-
Notifications
You must be signed in to change notification settings - Fork 9.8k
New issue
Have a question about this project? Sign up for a free GitHub account to open an issue and contact its maintainers and the community.
By clicking “Sign up for GitHub”, you agree to our terms of service and privacy statement. We’ll occasionally send you account related emails.
Already on GitHub? Sign in to your account
SRV responses with absolute domain names are treated as relative domain names in v3.5.3 #13948
Comments
This bug exists in master, and was backported to 3.5.3 (and apparently copies a similar bug that already existed on the server-side - Line 72 in e814f6f
|
/cc @ahrtr @spzala @serathius |
Thanks @liggitt for raising this issue, but it isn't correct to me. Firstly, the addrs isn't the cname, instead it's a slice of SRV records. The cname in this case is one of the following two values,
Secondly, no matter whether there is a dot at the end of Let's work with your example. removing the trailing dot at the end of each target, and adding the port 2379,
Afterwards, run command below,
The response is,
Thirdly, removing the trailing dot is correct, because users might also need the second DNS lookup. Fourthly, are you using " |
Sorry to disagree, but this is a bug. Using local dns search paths to resolve an absolute domain name returned in a SRV record is not correct. All the queries in the |
that's because SRV responses return |
@ahrtr please re-add the |
I'm not a DNS expert, but in my option:
If the CNAMEs are explicitly excluded, I doubt the intention of standard author was 'allowing second DNS lookup' for local resolution. |
I agree with you if this statement is always true. |
I'm not sure what you mean by that, but if a hostname is returned in the SRV record instead of an IP (which is valid to do), a DNS lookup is required to resolve that hostname to a usable IP. The point of disagreement is whether local DNS search paths should be used in that DNS lookup. When resolving an absolute hostname returned in the SRV record, local search paths should definitely not be used. |
Ah, I think I confused the issue by calling the What I should have called them were "absolute domain names", meaning they explicitly should not have search suffixes appended. from rfc1035:
We should not be stripping a trailing dot from the domain name, turning an absolute domain name into a relative domain name. I edited the title/description/comments to clarify the issue is in the treatment of absolute domain names returned in SRV records. |
Whether it is always true or not, if a particular SRV response includes a dot suffix, that indicates that hostname is absolute, so we have to keep the dot suffix to do the DNS resolution of that hostname correctly. |
Technically speaking, I agree with you. But it's a little counterintuitive. Just as I raised previously, usually we access a service using URL something like Usually we define an entry something below into /etc/hosts, so it doesn't matter whether we trim the trailing dot or not in this case from technical perspective. But from users' perspective, a URL without the trailing dot makes more sense? I guess this is the reason why previously the trailing dot is trimmed?
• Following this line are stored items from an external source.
(* ===== verification/CoreOps.v ===== *)
(** * CoreOps: what the operations of the RT core do

    The user clear sends one clear-error burst to each faulted node; the bus scan
    pings every node id once and then bumps its epoch; refused configuration
    resends are retried until none is pending; the box outputs; the halt of a live
    grip on the e-stop edge; the EXEC link watchdog. *)
From stdpp Require Import list.
From S2P Require Import Prelude F64 BusTypes Ring RtState Gripper Gpio CoreState Core CoreExample CoreSafety.

(** The first occurrence of every element, in order. *)
Fixpoint first_seen (seen l : list Z) : list Z :=
  match l with
  | [] => []
  | x :: l' => if bool_decide (x ∈ seen) then first_seen seen l' else x :: first_seen (x :: seen) l'
  end.

Lemma first_seen_in l : forall seen x, x ∈ first_seen seen l <-> x ∈ l /\ x ∉ seen.
Proof.
  induction l as [|y l IH]; intros seen x; cbn; [rewrite elem_of_nil; tauto|].
  case_bool_decide as Hy.
  - rewrite IH, elem_of_cons. split; [tauto|]. intros [[->|?] ?]; tauto.
  - rewrite elem_of_cons, IH, !elem_of_cons. destruct (decide (x = y)) as [->|]; tauto.
Qed.

Lemma first_seen_nodup l : forall seen, NoDup (first_seen seen l).
Proof.
  induction l as [|y l IH]; intros seen; cbn; [constructor|].
  case_bool_decide; [done|]. constructor; [|done]. rewrite first_seen_in, elem_of_cons. tauto.
Qed.

(** A 16-bit mask of a set of node ids. *)
Definition mask_of (mask : Z) (s : list Z) : Prop :=
  forall n, 0 <= n < 16 -> Z.testbit mask n = bool_decide (n ∈ s).

Lemma land_bit mask n : 0 <= n -> (Z.land mask (Z.shiftl 1 n) =? 0) = negb (Z.testbit mask n).
Proof.
  intros Hn. destruct (Z.testbit mask n) eqn:E; cbn.
  - apply Z.eqb_neq. intros H. assert (Z.testbit (Z.land mask (Z.shiftl 1 n)) n = true) as Ht.
    { rewrite Z.land_spec, E, Z.shiftl_spec, Z.sub_diag by lia. done. }
    rewrite H, Z.bits_0 in Ht. done.
  - apply Z.eqb_eq, Z.bits_inj'. intros k Hk.
    rewrite Z.land_spec, Z.bits_0, Z.shiftl_spec by lia.
    destruct (decide (k = n)) as [->|Hne]; [by rewrite E|].
    destruct (Z_lt_dec k n); [rewrite (Z.testbit_neg_r 1) by lia; apply andb_false_r|].
    change 1 with (2 ^ 0). rewrite Z.pow2_bits_false by lia. apply andb_false_r.
Qed.

Lemma mask_of_add mask s n :
  0 <= n -> mask_of mask s -> mask_of (Z.lor mask (Z.shiftl 1 n)) (n :: s).
Proof.
  intros Hn H k Hk. rewrite Z.lor_spec, H by done.
  change (Z.shiftl 1 n) with (Z.shiftl (2 ^ 0) n).
  rewrite Z.shiftl_spec by lia.
  assert (Z.testbit (2 ^ 0) (k - n) = bool_decide (k = n)) as ->.
  { case_bool_decide; [by subst; rewrite Z.sub_diag|].
    destruct (Z_lt_dec k n); [apply Z.testbit_neg_r; lia|apply Z.pow2_bits_false; lia]. }
  rewrite <- bool_decide_or. apply bool_decide_ext. rewrite elem_of_cons. tauto.
Qed.

(** ** The user clear *)

Section Clear.
Context `{D : CoreDeps}.

(** The nodes the standing entries are about, in the order of the latch. *)
Definition faulted (c : RtCore) (l : ErrorList) : list Z :=
  omap (fun e => err_node c <$> ee_joint e) l.

(** One burst: the clear frames, and the freshness latch of the node. *)
Definition clear_burst (b : bus_t) (node : Z) : bus_t :=
  bus_clear_lost_latch (bus_send_clear_error b node CLEAR_ERROR_REPEATS) node.

Definition node_ids_ok (c : RtCore) : Prop :=
  0 <= c_gripper_node c < 16 /\ Forall (fun n => 0 <= n < 16) (c_node_of c) /\
  length (c_node_of c) = MAX_JOINTS.
Lemma tick_backed n past h :
  params_ok p -> backed past h ->
  backed (past ++ [n]) (fst (fst (fst (homer_tick p n h)))) /\
  (forall l, snd (homer_tick p n h) = Some (HE_Reference l) -> reference_backed (past ++ [n]) l).
Proof.
  intros Hp Hb. unfold homer_tick. destruct (h_phase h) eqn:E.
  2-11: apply (backed_later _ n) in Hb; assert (Hn : last (past ++ [n]) = Some n) by apply last_snoc;
        assert (Hna : h_phase h <> HP_Approach) by congruence;
        pose proof (after_backed n _ h Hb Hn Hna); pose proof (fun l => after_reference n _ h l Hb Hn Hna);
        by destruct (tick_after p n h) as [[h1 c1] e1].
  set (h1 := hput_elapsed (h_elapsed h + 1) h). destruct (_ >? hp_timeout_ticks p).
  { split; [|done]. by destruct Hb. }
  match goal with |- context [if ?c then drop_hall n else n] => set (n1 := if c then drop_hall n else n) end.
  pose proof (approach_found n1 h1) as Hfound. destruct (approach_frame p n1 h1) as [d Hd].
  destruct (approach p n1 h1) as [[h2 cmd] hit]. cbn in Hd, Hfound. subst h2.
  assert (Hlater : backed (past ++ [n]) (hput_det d h1)).
  { apply (backed_later _ n) in Hb. destruct Hb as [? Hb]. split; [done|]. cbn. by rewrite E in *. }
  destruct hit; cbn [negb]; [|by split].
  destruct (_ && _).
  { split; [|done]. destruct Hlater as [? Hb1]. split; [done|]. cbn in Hb1 |- *. by rewrite E in Hb1. }
  specialize (Hfound eq_refl).
  assert (found n /\ tick_after p n1 (on_hit p n1 (hput_det d h1)) = tick_after p n (on_hit p n (hput_det d h1)))
    as [Hf ->] by (unfold n1 in *; destruct (h_elapsed h1 =? 1); [by apply drop_hall_hit|done]).
  destruct (hit_backed n past d h Hp Hb E Hf) as [Hbh Hna]. fold h1 in Hbh, Hna.
  assert (Hn : last (past ++ [n]) = Some n) by apply last_snoc.
  pose proof (after_backed n _ _ Hbh Hn Hna); pose proof (fun l => after_reference n _ _ l Hbh Hn Hna).
  by destruct (tick_after p n _) as [[h3 c3] e3].
Qed.
(** ** The commit *)

Record Commit := mkCommit { ct_slew : TorqueSlew; ct_cmds : list JointCommand; ct_mirror : CommandMirror }.

#[export] Instance conv_inhabited : Inhabited JointConversion := populate (mkConv 0 (S754_zero false) 0 0 0 0).

Definition I16_MIN : Z := -32768.
Definition I16_MAX : Z := 32767.

(** [trunc_to_wire(t * factor).clamp(i16::MIN, i16::MAX) as i16]. *)
Definition current_ma (factor t : f64) : Z :=
  Z.max I16_MIN (Z.min (trunc_to_wire (f64_to_SF (t *! factor))) I16_MAX).

(** The torque of a joint this tick, and the slew after it. *)
Definition commit_torque (rate_limit : bool) (i : nat) (sp : JointSetpoint) (s : TorqueSlew)
  : TorqueSlew * option f64 :=
  match js_torque_nm sp with
  | Some t =>
      if rate_limit then let '(s, out) := slew_step i t s in (s, Some out)
      else let '(s, out) := slew_snap i t s in (s, Some out)
  | None => (fst (slew_snap i f64_0 s), None)
  end.

Definition commit_cmd (conv : JointConversion) (factor : f64) (sp : JointSetpoint) (torque : option f64)
  : JointCommand :=
  mkJointCommand
    ((fun r => motor_ticks conv (f64_to_SF r)) <$> js_pos_rad sp)
    ((fun v => trunc_to_wire (motor_speed_ticks_s conv (f64_to_SF v))) <$> js_vel_rad_s sp)
    (current_ma factor <$> torque) (js_pack sp).

Definition commit_joint (setpoints : list JointSetpoint) (conv : list JointConversion)
    (torque_ma_factor : list f64) (rate_limit : bool) (c : Commit) (i : nat) : Commit :=
  let sp := setpoints !!! i in
  let '(slew, torque) := commit_torque rate_limit i sp (ct_slew c) in
  mkCommit slew
    (<[i := commit_cmd (conv !!! i) (torque_ma_factor !!! i) sp torque]> (ct_cmds c))
    (mkMirror (<[i := default f64_nan (js_pos_rad sp)]> (mi_q (ct_mirror c)))
       (<[i := default f64_nan (js_vel_rad_s sp)]> (mi_qd (ct_mirror c)))
       (<[i := default f64_nan torque]> (mi_tau (ct_mirror c)))).

Definition commit (setpoints : list JointSetpoint) (conv : list JointConversion)
    (torque_ma_factor : list f64) (rate_limit : bool) (c : Commit) : Commit :=
  fold_left (commit_joint setpoints conv torque_ma_factor rate_limit) (seq 0 MAX_JOINTS) c.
Thanks for raising this interesting discussion, which I am totally open to. |
I agree with you. By "local resolution" I mean taking in consideration local I approved the PR for rollback in 3.5.3, and I think we should release 3.5.4. @liggitt: Has this problem manifested practically (e.g. broken k8s tests) or you cached it by reading the changelog ? |
I just caught it reviewing the code changes. Kubernetes doesn't inherently use the SRV lookup approach, but particular installations certainly could, and the fact that kubernetes sets ndots:5 inside containers could make anyone using SRV lookup inside a kubernetes container more susceptible to this issue. |
It took me a couple of hours to read through the source code of net.LookupSRV, it seems that the returned srv.Target always has a trailing dot, no matter whether is a absolute name or not, please see message.go;l=2021 and message.go;l=2046. Based on this point and my previous comment issuecomment-1100756920, so we should still trim the trailing dot? Or does it mean that the nameserver (to which the golang lib send request, see dnsclient_unix.go#L257 ) will always return the absolute domain name? |
I am not a DNS expert either. If there is a trailing dot, then But from another perspective, the the SRV.Target what the In summary, there are two DNS Lookups. The first time is to translate one of the following two targets
into a slice of etcd endpoints something like below,
The second time is to translate If the returned SRV.Target returned by DNS Server always has a trailing dot, even for the domain which isn't an absolute value, then I think we should trim the trailing dot. Otherwise, golang will not try to append any search suffix. |
We should not.
My understanding is that targets returned in SRV records should always be absolute. It doesn't make sense that a DNS server would return relative names that would be resolved using search paths local to the client which could be inconsistent. |
It seems that the DNS server just returns what it's configured/told, so we might really need to trim the trailing dot. Please see my experiment (based on yours) below, Step 1: start the dnsmasq. Note that the target for
Step 2: run etcdctl in etcd 3.5.2.
The output is,
The response of dnsmasq is as below. Obviously it only tried to resolve etcd1, and did not append any search suffix.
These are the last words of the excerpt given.